This is my stream of consciousness attempt to work out things about the economy I think are important.  Things I have a hard time finding someone explaining using Google searches.

I’m interested for investment purposes, and effect on peoples’ standards of living, and all the things currents in the economy effect.

Sometimes I get things wrong, but I don’t go back and correct them.  I just proceed with my new and improved knowledge, to tackle the next topic, which again, may involve misconceptions or partial understandings.

I welcome anyone to correct me where I’m wrong.

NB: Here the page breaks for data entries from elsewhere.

(** C9, as the code has it.  On every token sequence and every model for
    which the forward pass is defined (sizes and counters within [int],
    and a head count that is not zero when there is a layer to run), the
    forward pass returns, and the logits vector it returns has exactly
    [n_vocab] entries; it consumes one [rand ()] per entry and nothing
    else.  It does not mutate the model: a [nextToken] call, which runs
    it, leaves every entry of the model registry (tensors, vocabulary
    maps, hyperparameters) as it was. *)
Theorem forwardPass_logits tokens model r :
  forwardPass_defined tokens model = true →
  (∃ logits,
     forwardPass rand_stream tokens model r
       = Some (logits, (r + Z.to_nat (n_vocab model))%nat) ∧
     Z.of_nat (length logits) = n_vocab model) ∧
  (∀ context_id st r0 token st' r',
     getNextStreamingToken rand_stream context_id st r0 = Some (token, st', r') →
     models st' = models st).
Proof.
  intros Hd. split.
  - destruct (forwardPass rand_stream tokens model r) as [[logits r']|] eqn:E.
    + destruct (forwardPass_inv _ _ _ _ _ E) as (_ & Hlen & ->). eauto.
    + unfold forwardPass in E. rewrite Hd in E. discriminate.
  - intros. eapply getNextStreamingToken_models; eassumption.
Qed.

I should go back and get more charts and references for things I mention, but I’m too lazy.  So you’ll just have to read my mind.  I’ll try to make it legible.

Some graphics

To me, these charts say the market thought Trump in office, meant good for business, meant the Fed raises rates, which contracts our money supply, relative to other currencies still being printed (eased…Euro, Yen, Yuan, etc).

Trump being pro-business leads to a strong economy, which leads to fed tightening, which means stronger dollar…makes sense, right?

Wrong!  But why?

Why is the dollar going down and the Euro up in 2017?

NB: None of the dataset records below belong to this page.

(* ===== verification/Bytes.v ===== *)
(** * Bytes, slices and big-endian integers

    What the sources use of Rust's [u8], [&[u8]], [Vec<u8>] and
    [to_be_bytes] / [from_be_bytes]. A byte is a [Z] in [0, 256); a buffer is
    a [list Z]; an index or a slice out of range is a [Panic]. *)

From S2P Require Import Prelude.

(** ** Machine integers *)

(** [as uN] and the wrapping arithmetic of a release build. *)
Definition wrap (w x : Z) : Z := x mod 2 ^ w.
Definition fits (w x : Z) : Prop := 0 ≤ x < 2 ^ w.

Definition sat_sub (x y : Z) : Z := Z.max 0 (x - y).
Definition checked_sub (x y : Z) : option Z :=
  if x <? y then None else Some (x - y).

(** ** Buffers *)

Definition byte_ok (x : Z) : Prop := 0 ≤ x < 256.
Definition bytes_ok (b : list Z) : Prop := Forall byte_ok b.
Global Instance byte_ok_dec x : Decision (byte_ok x).
Proof. unfold byte_ok. apply _. Defined.

(** [buf.len()]. *)
Definition len {A} (b : list A) : Z := Z.of_nat (length b).

(** [buf[i]]. *)
Definition idx {A} (b : list A) (i : nat) : outcome A :=
  match b !! i with Some x => Ok x | None => Panic end.

(** [&buf[i..j]]. *)
Definition slice {A} (b : list A) (i j : nat) : outcome (list A) :=
  if bool_decide (i ≤ j ∧ j ≤ length b)%nat
  then Ok (take (j - i) (drop i b)) else Panic.

(** [&buf[i..]]. *)
Definition slice_from {A} (b : list A) (i : nat) : outcome (list A) :=
  slice b i (length b).

(** [buf[i] = x]. *)
Definition set_idx {A} (b : list A) (i : nat) (x : A) : outcome (list A) :=
  if bool_decide (i < length b)%nat then Ok (<[i := x]> b) else Panic.

(** [dst[i..j].copy_from_slice(src)], which also panics when the lengths
    differ. *)
Definition copy_from_slice {A} (dst : list A) (i j : nat) (src : list A)
    : outcome (list A) :=
  if bool_decide (i ≤ j ∧ j ≤ length dst ∧ length src = j - i)%nat
  then Ok (take i dst ++ src ++ drop j dst) else Panic.

(** [Vec::resize(n, 0)]: grows with zeroes or truncates. *)
Definition resize0 (n : nat) (b : list Z) : list Z :=
  take n b ++ replicate (n - length b) 0.

(** ** Big-endian integers *)

Fixpoint to_be (n : nat) (v : Z) : list Z :=
  match n with
  | O => []
  | S n' => to_be n' (v / 256) ++ [v mod 256]
  end.

Definition from_be (b : list Z) : Z :=
  fold_left (λ acc x, acc * 256 + x) b 0.

Definition u16_to_be (v : Z) : list Z := to_be 2 v.
Definition u32_to_be (v : Z) : list Z := to_be 4 v.
Definition u64_to_be (v : Z) : list Z := to_be 8 v.

(** ** Lemmas *)

Create HintDb rust.
Create Rewrite HintDb rust.

Lemma slice_ok {A} (b : list A) i j :
  (i ≤ j ≤ length b)%nat → slice b i j = Ok (take (j - i) (drop i b)).
Proof. intros. unfold slice. by rewrite bool_decide_true by lia. Qed.

Lemma slice_from_ok {A} (b : list A) i :
  (i ≤ length b)%nat → slice_from b i = Ok (drop i b).
Proof.
  intros. unfold slice_from. rewrite slice_ok by lia.
  by rewrite firstn_all2 by (rewrite length_drop; lia).
Qed.

Lemma idx_ok `{Inhabited A} (b : list A) i :
  (i < length b)%nat → idx b i = Ok (b !!! i).
Proof.
  intros [x Hx]%lookup_lt_is_Some. unfold idx.
  by rewrite Hx, (list_lookup_total_correct _ _ _ Hx).
Qed.

Lemma idx_Some {A} (b : list A) i x : b !! i = Some x → idx b i = Ok x.
Proof. unfold idx. by intros ->. Qed.

Lemma set_idx_ok {A} (b : list A) i x :
  (i < length b)%nat → set_idx b i x = Ok (<[i := x]> b).
Proof. intros. unfold set_idx. by rewrite bool_decide_true by lia. Qed.

Lemma copy_ok {A} (dst : list A) i j src :
  (i ≤ j ≤ length dst)%nat → length src = (j - i)%nat →
  copy_from_slice dst i j src = Ok (take i dst ++ src ++ drop j dst).
Proof. intros. unfold copy_from_slice. by rewrite bool_decide_true by lia. Qed.

Lemma length_to_be n v : length (to_be n v) = n.
Proof.
  revert v; induction n as [|n IH]; intros v; [done|].
  simpl. rewrite length_app, IH. simpl. lia.
Qed.

Lemma to_be_bytes_ok n v : bytes_ok (to_be n v).
Proof.
  revert v; induction n as [|n IH]; intros v; simpl; [constructor|].
  apply Forall_app; split; [apply IH|]. constructor; [|constructor].
  apply Z.mod_pos_bound; lia.
Qed.

Lemma from_be_app b x : from_be (b ++ [x]) = from_be b * 256 + x.
Proof. unfold from_be. by rewrite fold_left_app. Qed.

Lemma from_to_be_mod n v : from_be (to_be n v) = v mod 256 ^ Z.of_nat n.
Proof.
  revert v; induction n as [|n IH]; intros v.
  - cbn. by rewrite Z.mod_1_r.
  - cbn [to_be]. rewrite from_be_app, IH, Nat2Z.inj_succ, Z.pow_succ_r by lia.
    rewrite Z.rem_mul_r by (try apply Z.pow_pos_nonneg; lia). lia.
Qed.

Lemma from_to_be n v : fits (8 * Z.of_nat n) v → from_be (to_be n v) = v.
Proof.
  unfold fits. intros H. rewrite from_to_be_mod. apply Z.mod_small.
  change 256 with (2 ^ 8). rewrite <- Z.pow_mul_r by lia. lia.
Qed.

Lemma from_be_bound b : bytes_ok b → fits (8 * len b) (from_be b).
Proof.
  unfold fits, len. induction b as [|x b IH] using rev_ind; intros Hb.
  - cbn. lia.
  - apply Forall_app in Hb as [Hb Hx]. inversion_clear Hx as [|?? Hx' _].
    unfold byte_ok in Hx'. specialize (IH Hb).
    rewrite from_be_app, length_app. simpl.
    replace (8 * Z.of_nat (length b + 1)) with (8 * Z.of_nat (length b) + 8) by lia.
    rewrite Z.pow_add_r by lia. change (2 ^ 8) with 256. nia.
Qed.

Lemma to_from_be b : bytes_ok b → to_be (length b) (from_be b) = b.
Proof.
  induction b as [|x b IH] using rev_ind; intros Hb; [done|].
  apply Forall_app in Hb as [Hb Hx]. inversion_clear Hx as [|?? Hx' _].
  unfold byte_ok in Hx'.
  rewrite length_app. simpl length. rewrite Nat.add_1_r. cbn [to_be].
  rewrite from_be_app, Z.div_add_l, Z.div_small, Z.add_0_r by lia.
  rewrite IH by done. f_equal. rewrite Z.add_comm, Z.mod_add by lia.
  by rewrite Z.mod_small by lia.
Qed.

Lemma bytes_ok_take n b : bytes_ok b → bytes_ok (take n b).
Proof. apply Forall_take. Qed.

Lemma bytes_ok_drop n b : bytes_ok b → bytes_ok (drop n b).
Proof. apply Forall_drop. Qed.

Lemma bytes_ok_replicate n : bytes_ok (replicate n 0).
Proof. apply Forall_replicate. unfold byte_ok; lia. Qed.

Lemma length_resize0 n b : length (resize0 n b) = n.
Proof. unfold resize0. rewrite length_app, length_take, length_replicate. lia. Qed.

Lemma wrap_small w x : fits w x → wrap w x = x.
Proof. apply Z.mod_small. Qed.

Lemma wrap_fits w x : 0 ≤ w → fits w (wrap w x).
Proof. intros. apply Z.mod_pos_bound, Z.pow_pos_nonneg; lia. Qed.

Lemma wrap_wrap w x : wrap w (wrap w x) = wrap w x.
Proof. unfold wrap. apply Zmod_mod. Qed.

Lemma wrap_add_l w x y : wrap w (wrap w x + y) = wrap w (x + y).
Proof. unfold wrap. apply Zplus_mod_idemp_l. Qed.

#[export] Hint Resolve to_be_bytes_ok bytes_ok_take bytes_ok_drop
  bytes_ok_replicate : rust.
#[export] Hint Rewrite length_to_be @length_app @length_take @length_drop
  @length_replicate @length_insert : rust.

(** Runs the leading reads of a computation: each read is in range by
    arithmetic on the lengths in the context. *)
Ltac in_range :=
  autounfold with rust in *;
  do 2 (autorewrite with rust in *; simpl length in *); lia.
Ltac rust_run :=
  repeat (first
    [ rewrite slice_ok by in_range
    | rewrite slice_from_ok by in_range
    | rewrite idx_ok by in_range
    | rewrite set_idx_ok by in_range
    | rewrite copy_ok by in_range ]; simpl).

Lemma slice_Ok {A} (b : list A) i j s :
  slice b i j = Ok s ↔ (i ≤ j ≤ length b)%nat ∧ s = take (j - i) (drop i b).
Proof. unfold slice. case_bool_decide; naive_solver lia. Qed.

Lemma slice_from_Ok {A} (b : list A) i s :
  slice_from b i = Ok s ↔ (i ≤ length b)%nat ∧ s = drop i b.
Proof.
  unfold slice_from. rewrite slice_Ok. split; intros [H ->]; split; try lia.
  - by rewrite firstn_all2 by (rewrite length_drop; lia).
  - by rewrite firstn_all2 by (rewrite length_drop; lia).
Qed.

Lemma idx_Ok {A} (b : list A) i x : idx b i = Ok x ↔ b !! i = Some x.
Proof. unfold idx. case_match; naive_solver. Qed.

Lemma returns_slice {A} (b : list A) i j :
  (i ≤ j ≤ length b)%nat → returns (slice b i j).
Proof. intros. by rewrite slice_ok. Qed.

Lemma returns_slice_from {A} (b : list A) i :
  (i ≤ length b)%nat → returns (slice_from b i).
Proof. intros. by rewrite slice_from_ok. Qed.

Lemma returns_idx {A} (b : list A) i : (i < length b)%nat → returns (idx b i).
Proof. intros [x Hx]%lookup_lt_is_Some. unfold idx. by rewrite Hx. Qed.

Lemma returns_copy {A} (dst : list A) i j src :
  (i ≤ j ≤ length dst)%nat → length src = (j - i)%nat →
  returns (copy_from_slice dst i j src).
Proof. intros. by rewrite copy_ok. Qed.

(** Proves that a computation returns: one read after the other, each in range
    by arithmetic. *)
Ltac returns_run :=
  repeat first
    [ progress cbv zeta
    | apply returns_bind; intros
    | apply returns_Ok | apply returns_Err | apply returns_guard
    | apply returns_slice; in_range
    | apply returns_slice_from; in_range
    | apply returns_idx; in_range
    | apply returns_copy; in_range
    | match goal with
      | H : guard_err (bool_decide _) _ = Ok _ |- _ =>
          apply guard_err_Ok, bool_decide_eq_false in H
      | |- returns (if bool_decide _ then _ else _) => case_bool_decide
      | |- returns (mret _) => apply returns_Ok
      end ].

And why is the dollar going down in general, when our Fed is tightening, while everyone else is still loosening?

When the Fed has long since stopped QE, and the ECB is still printing money, shouldn’t the US money supply be contracting, while the Euros expand?

I have Googled this question, and it’s surprisingly hard to find an answer.  Search results are old, and mired in rudimentary talk about QE.

I have also asked the question in trader chats, and to random strangers.  Crickets.  Guesses?  I guess all I can do is guess.

Fed So and So

A related question that also arose, is in the recent Fed Head speeches, one of the main ones, not Yellen, but, anyway, he said, even though the Fed had started to raise rates, the economy is perplexingly still “easing.”  What did he mean?  And that therefore, the Fed can accelerate towards further rate raises, and also unbalancing (unwinding, deleveraging, reducing) their $4.5 trillion balance book.

This is also hard to Google.  Again, you get the gatekeepers talking about QE and whatnot, again.  But I persisted.  And found this article that helped my guess a little better.

The current in currency

Originally, I had simplistically thought that printing money, the way the Fed did it, just injected money into our economic veins, which increased the money supply, and therefore leads to inflation (more money = less value per bit of money.)

And this is true, in the sense that, if the government takes a loan, and the Fed creates the money to give it to them, and the government spends it, it does enter circulation.

But there are also other reasons this action has economic repressions.

I had also thought, surely also the frequency of transactions matters.  If you had a smaller amount of money, but it changed hands more, you’d get more GDP, and more earning, and quicker producing, and so on, right?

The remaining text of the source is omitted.